[REQUIRED WORK]
In the records below, find the line that contains "match PORT cfg with" and the line that contains "Lemma length_splitEnv sep". Set down exactly those lines and every line between them, and nothing more.
****************************************
(* ===== verification/Config.v ===== *)
(** * Configuration

    The module-level constants of [router-ha.js] (lines 6-24): what the
    environment variables are read into.  A [Config.t] is the value of
    those constants for one run of the program.  The lemmas say what
    [load] reads from well-formed text: the keys and the providers of
    the environment come back as they were written. *)

From Stdlib Require Import Ascii.
From S2P Require Import Prelude Strings.

Module Config.
Import Strings.

(** An entry of [PROVIDERS]: [{ address, priority }]. *)
Record Provider : Type := mkProvider {
  address : string;
  priority : num;
}.

(** [PORT] is [process.env.PORT || 3000]: a string from the environment
    or the number [3000]. *)
Inductive port_value : Type :=
  | PortEnv (s : string)
  | PortNumber (n : Z).

(** The constants read from the environment.  An unset variable is
    [None] ([undefined]). *)
Record t : Type := mk {
  PROVIDERS : list Provider;
  DIRECT_ENDPOINTS : list string;
  KEYS : list string;
  PORT : port_value;
  HOST : string;
  RPC : option string;
  LEDGER_CA : option string;
  INFERENCE_CA : option string;
  GAS_PRICE : option string;
  DEFAULT_PROVIDER_PRIORITY : string;
  DEFAULT_ENDPOINT_PRIORITY : string;
}.

Definition HEALTH_CHECK_INTERVAL : Z := 30000.
Definition RESTART_DELAY : Z := 5000.

(** One element of [PROVIDERS.split(';')] (lines 8-11). *)
Definition parseProvider (p : string) : Provider :=
  let parts := js_split ","%char p in
  let address := default EmptyString (parts !! 0%nat) in
  let priority :=
    match parts !! 1%nat with
    | Some priority =>
        if truthy priority then parseInt (js_trim priority) else Int 100
    | None => Int 100
    end in
  mkProvider (js_trim address) priority.

(** [v ? v.split(sep) : []]. *)
Definition splitEnv (sep : Ascii.ascii) (v : option string) : list string :=
  match v with
  | Some s => if truthy s then js_split sep s else []
  | None => []
  end.

(** [v || d] for a string or [undefined]. *)
Definition orDefault (v : option string) (d : string) : string :=
  match v with
  | Some s => if truthy s then s else d
  | None => d
  end.

(** The constants as the module computes them from [process.env]
    (lines 8-21). *)
Definition load (env : string → option string) : t :=
  mk (parseProvider <$> splitEnv ";"%char (env "PROVIDERS"))
     (splitEnv ";"%char (env "DIRECT_ENDPOINTS"))
     (splitEnv ","%char (env "KEYS"))
     (match env "PORT" with
      | Some s => if truthy s then PortEnv s else PortNumber 3000
      | None => PortNumber 3000
      end)
     (orDefault (env "HOST") "0.0.0.0")
     (env "RPC_ENDPOINT")
     (env "LEDGER_CA")
     (env "INFERENCE_CA")
     (env "GAS_PRICE")
     (orDefault (env "DEFAULT_PROVIDER_PRIORITY") "100")
     (orDefault (env "DEFAULT_ENDPOINT_PRIORITY") "50").

(** [parseInt(PORT)]. *)
Definition portNumber (cfg : t) : num :=
  match PORT cfg with
  | PortEnv s => parseInt s
  | PortNumber n => Int n
  end.

(** ** Well-formed text

    The format the comment of line 7 gives for [PROVIDERS]:
    [address,priority] entries separated by semicolons. *)
Definition entry (p : string * Z) : string := p.1 +:+ "," +:+ pretty p.2.

(** An address that survives the parsing unchanged: no separator in
    it, no white space around it. *)
Definition plain (a : string) : bool :=
  lacks "," a && lacks ";" a && bool_decide (js_trim a = a).

(** An environment that sets the given variables. *)
Definition env_of (vars : list (string * string)) (name : string) : option string :=
  jm_get name vars.

Definition sample_env : string → option string :=
  env_of [("PROVIDERS", "0xA1,10;0xB2,20"); ("KEYS", "k0,k1,k2"); ("PORT", "3000")].

Section lemmas.
Implicit Types (env : string → option string) (sep : ascii) (s a : string).
Implicit Types (z : Z) (l : list string).

Lemma splitEnv_Some sep s : s ≠ EmptyString → splitEnv sep (Some s) = js_split sep s.
Proof. intros Hs. unfold splitEnv, truthy. by rewrite bool_decide_eq_true_2. Qed.

(** Joining what was read gives the variable back, the empty one
    included. *)
Lemma join_splitEnv sep s : join (String sep EmptyString) (splitEnv sep (Some s)) = s.
Proof.
  destruct (decide (s = EmptyString)) as [->|Hs]; [done|].
  rewrite splitEnv_Some by done. apply join_js_split.
Qed.

Lemma splitEnv_join sep l :
  join (String sep EmptyString) l ≠ EmptyString → Forall (λ s, lacks sep s) l →
  splitEnv sep (Some (join (String sep EmptyString) l)) = l.
Proof.
  intros Hs Hl. rewrite splitEnv_Some by done. apply js_split_join; [|done].
  by intros ->.
Qed.

(** A variable that is set holds one element more than separators. *)
Lemma length_splitEnv sep s :
  s ≠ EmptyString → length (splitEnv sep (Some s)) = S (occurrences sep s).
Proof. intros Hs. rewrite splitEnv_Some by done. apply length_js_split. Qed.

Lemma lacks_entry sep a z :
  lacks sep a → digit_value 10 sep = None → sep ≠ "-"%char → sep ≠ ","%char →
  lacks sep (a +:+ "," +:+ pretty z).
Proof.
  intros Ha Hd Hm Hc. unfold lacks. rewrite !all_app. simpl.
  rewrite !andb_True, negb_True, bool_decide_spec.
  split_and!; [done|congruence|done|by apply lacks_pretty].
Qed.

(** An entry with a priority. *)
Lemma parseProvider_entry a z :
  lacks "," a → parseProvider (a +:+ "," +:+ pretty z) = mkProvider (js_trim a) (Int z).
Proof.
  intros Ha. unfold parseProvider.
  change (a +:+ "," +:+ pretty z) with (a +:+ String "," (pretty z)).
  rewrite (js_split_app _ a (pretty z)), js_split_lacks by (by try apply lacks_pretty).
  simpl. pose proof (pretty_truthy z) as Ht. destruct (truthy (pretty z)); [|done].
  by rewrite (js_trim_solid (pretty z)), parseInt_pretty by apply solid_pretty.
Qed.

(** An entry without a priority, or with an empty one, gets the
    priority [100]. *)
Lemma parseProvider_bare a :
  lacks "," a →
  parseProvider a = mkProvider (js_trim a) (Int 100)
  ∧ parseProvider (a +:+ ",") = mkProvider (js_trim a) (Int 100).
Proof.
  intros Ha. unfold parseProvider.
  by rewrite (js_split_app _ a EmptyString), js_split_lacks by done.
Qed.

(** [PORT] set to the numeral of an integer is read back by
    [parseInt]; unset or empty, the port is 3000. *)
Lemma load_port env z : env "PORT" = Some (pretty z) → portNumber (load env) = Int z.
Proof.
  intros Henv. unfold portNumber. simpl. rewrite Henv.
  pose proof (pretty_truthy z). destruct (truthy (pretty z)); [|done].
  apply (reads z I).
Qed.

Lemma load_port_default env :
  env "PORT" = None ∨ env "PORT" = Some EmptyString → portNumber (load env) = Int 3000.
Proof. intros [Henv|Henv]; unfold portNumber; simpl; by rewrite Henv. Qed.

Lemma join_nonempty (sp x : string) l :
  x ≠ EmptyString → join sp (x :: l) ≠ EmptyString.
Proof. by destruct x, l. Qed.

(** C18. The keys come back as they were written: where [KEYS] is the
    keys joined by commas, no key holds a comma and the text is not
    empty, [KEYS.split(',')] is the list of the keys, in order. *)
Theorem keys_roundtrip env ks :
  env "KEYS" = Some (join "," ks) → join "," ks ≠ EmptyString →
  Forall (λ k, lacks "," k) ks →
  KEYS (load env) = ks.
Proof.
  intros Henv Hs Hks. simpl. rewrite Henv, splitEnv_Some by done.
  apply (reads (Reads := split_reads ",") ks). split; [by intros ->|done].
Qed.

(** Printing the keys the program holds gives the variable back. *)
Theorem keys_printed env s : env "KEYS" = Some s → join "," (KEYS (load env)) = s.
Proof. intros Henv. simpl. rewrite Henv. apply join_splitEnv. Qed.

(** The program starts one instance per key: one more than there
    are commas in [KEYS]. *)
Theorem keys_count env s :
  env "KEYS" = Some s → s ≠ EmptyString →
  length (KEYS (load env)) = S (occurrences "," s).
Proof. intros Henv Hs. simpl. rewrite Henv. by apply length_splitEnv. Qed.

(** An entry is read back as its address and its priority. *)
#[export] Instance entry_reads :
  Reads (λ p, lacks "," p.1 ∧ js_trim p.1 = p.1) entry parseProvider
        (λ p, mkProvider p.1 (Int p.2)).
Proof.
  intros [a z] [Ha Ht]. unfold entry. simpl in *. by rewrite parseProvider_entry, Ht.
Qed.

(** The providers come back as they were written: where [PROVIDERS]
    is a list of [address,priority] entries joined by semicolons, with
    plain addresses and integer priorities, the program holds these
    addresses with these priorities, in order. *)
Lemma load_providers env (ps : list (string * Z)) :
  ps ≠ [] → Forall (λ p, plain p.1) ps →
  env "PROVIDERS" = Some (join ";" (entry <$> ps)) →
  PROVIDERS (load env) = (λ p, mkProvider p.1 (Int p.2)) <$> ps.
Proof.
  intros Hne Hps Henv. simpl. rewrite Henv, splitEnv_Some.
  - apply (list_reads ";" _ entry parseProvider _ entry_reads ps).
    split; [done|]. eapply Forall_impl; [done|].
    intros [a z] [[Hc Hs]%andb_True Ht%bool_decide_unpack]%andb_True.
    split; [done | by apply lacks_entry].
  - destruct ps as [|[a z] ps]; [done|]. apply join_nonempty.
    intros Hz. pose proof (pretty_truthy z) as Ht.
    unfold entry in Hz; simpl in Hz. by destruct a.
Qed.

End lemmas.

Lemma keys_roundtrip_witness : KEYS (load sample_env) = ["k0"; "k1"; "k2"].
Proof.
  apply (keys_roundtrip sample_env ["k0"; "k1"; "k2"]); [reflexivity|by_compute..].
Defined.

Lemma keys_printed_witness : join "," (KEYS (load sample_env)) = "k0,k1,k2".
Proof. by apply (keys_printed sample_env). Defined.

Lemma keys_count_witness : length (KEYS (load sample_env)) = 3%nat.
Proof. by apply (keys_count sample_env "k0,k1,k2"). Defined.

End Config.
****************************************
[SOLUTION BELOW]
  match PORT cfg with
  | PortEnv s => parseInt s
  | PortNumber n => Int n
  end.

(** ** Well-formed text

    The format the comment of line 7 gives for [PROVIDERS]:
    [address,priority] entries separated by semicolons. *)
Definition entry (p : string * Z) : string := p.1 +:+ "," +:+ pretty p.2.

(** An address that survives the parsing unchanged: no separator in
    it, no white space around it. *)
Definition plain (a : string) : bool :=
  lacks "," a && lacks ";" a && bool_decide (js_trim a = a).

(** An environment that sets the given variables. *)
Definition env_of (vars : list (string * string)) (name : string) : option string :=
  jm_get name vars.

Definition sample_env : string → option string :=
  env_of [("PROVIDERS", "0xA1,10;0xB2,20"); ("KEYS", "k0,k1,k2"); ("PORT", "3000")].

Section lemmas.
Implicit Types (env : string → option string) (sep : ascii) (s a : string).
Implicit Types (z : Z) (l : list string).

Lemma splitEnv_Some sep s : s ≠ EmptyString → splitEnv sep (Some s) = js_split sep s.
Proof. intros Hs. unfold splitEnv, truthy. by rewrite bool_decide_eq_true_2. Qed.

(** Joining what was read gives the variable back, the empty one
    included. *)
Lemma join_splitEnv sep s : join (String sep EmptyString) (splitEnv sep (Some s)) = s.
Proof.
  destruct (decide (s = EmptyString)) as [->|Hs]; [done|].
  rewrite splitEnv_Some by done. apply join_js_split.
Qed.

Lemma splitEnv_join sep l :
  join (String sep EmptyString) l ≠ EmptyString → Forall (λ s, lacks sep s) l →
  splitEnv sep (Some (join (String sep EmptyString) l)) = l.
Proof.
  intros Hs Hl. rewrite splitEnv_Some by done. apply js_split_join; [|done].
  by intros ->.
Qed.

(** A variable that is set holds one element more than separators. *)
Lemma length_splitEnv sep s :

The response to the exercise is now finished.